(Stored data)
▼
Definition rpop_ : M Z :=
  fun st =>
    if r st <? 0
    then (err VM_ERROR_RETURN_STACK_UNDERFLOW ;; mret undef) st
    else Some (rstack st (r st), set_r (r st - 1) st).

(** [eventBuffer++]: yields the old cursor *)
Definition eventBuffer_pp : M Z :=
  fun st => Some (eventBuffer st, set_eventBuffer (i16 (eventBuffer st + 1)) st).

Definition eventHeader_ : M unit :=
  modify (fun st => set_eventBuffer (here st) st) ;;
  a <- eventBuffer_pp ;; v <- pop_ ;; memset_ a v.

Definition eventBody8_ : M unit :=
  a <- eventBuffer_pp ;; v <- pop_ ;; memset_ a v.

Definition eventBody16_ : M unit :=
  val <- pop_ ;;
  a <- eventBuffer_pp ;; memset_ a (Z.shiftr val 8) ;;
  a' <- eventBuffer_pp ;; memset_ a' val.

(** the [for (i = 0; i < len; i++) Serial.write(memget(here + i))] loop *)
Fixpoint footer_loop (k : nat) (i : Z) : M unit :=
  match k with
  | O => mret tt
  | S k' => h <- gets here ;; b <- memget_ (i16 (h + i)) ;; serial_write b ;;
            footer_loop k' (i + 1)
  end.

Definition eventFooter_ : M unit :=
  len <- gets (fun st => u8 (eventBuffer st - here st)) ;;
  serial_write (len - 1) ;;
  footer_loop (Z.to_nat len) 0.

(** [event(uint8_t id, int16_t val)] *)
Definition event_ (id val : Z) : M unit :=
  push_ id ;; eventHeader_ ;;
  (if negb (val =? 0)
   then (if (-128 <=? val) && (val <=? 127)
         then push_ val ;; eventBody8_
         else push_ val ;; eventBody16_)
   else mret tt) ;;
  eventFooter_.

End VM.

(** [error(uint8_t code)] is [event(code, VM_EVENT_ID)]; every checked
    operation it reaches reports through [error] again. *)
Fixpoint error (undef : Z) (n : nat) (code : Z) : M unit :=
  match n with
  | O => mfail
  | S n' => event_ undef (error undef n') code VM_EVENT_ID
  end.

(** ** Primitive instructions, the interpreter and the frame intake *)

Section Interp.

Variable undef : Z.
Variable err : Z -> M unit.

Local Abbreviation memget := (memget_ err).
Local Abbreviation memset := (memset_ err).
Local Abbreviation push := (push_ err).
Local Abbreviation pop := (pop_ undef err).
Local Abbreviation rpush := (rpush_ err).
Local Abbreviation rpop := (rpop_ undef err).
▲
ABOUT THIS EXERCISE:
Each line in the data that holds the string "undef" must be returned.

RESPONSE AREA:
    then (err VM_ERROR_RETURN_STACK_UNDERFLOW ;; mret undef) st
Fixpoint error (undef : Z) (n : nat) (code : Z) : M unit :=
  | S n' => event_ undef (error undef n') code VM_EVENT_ID
Variable undef : Z.
Local Abbreviation pop := (pop_ undef err).
Local Abbreviation rpop := (rpop_ undef err).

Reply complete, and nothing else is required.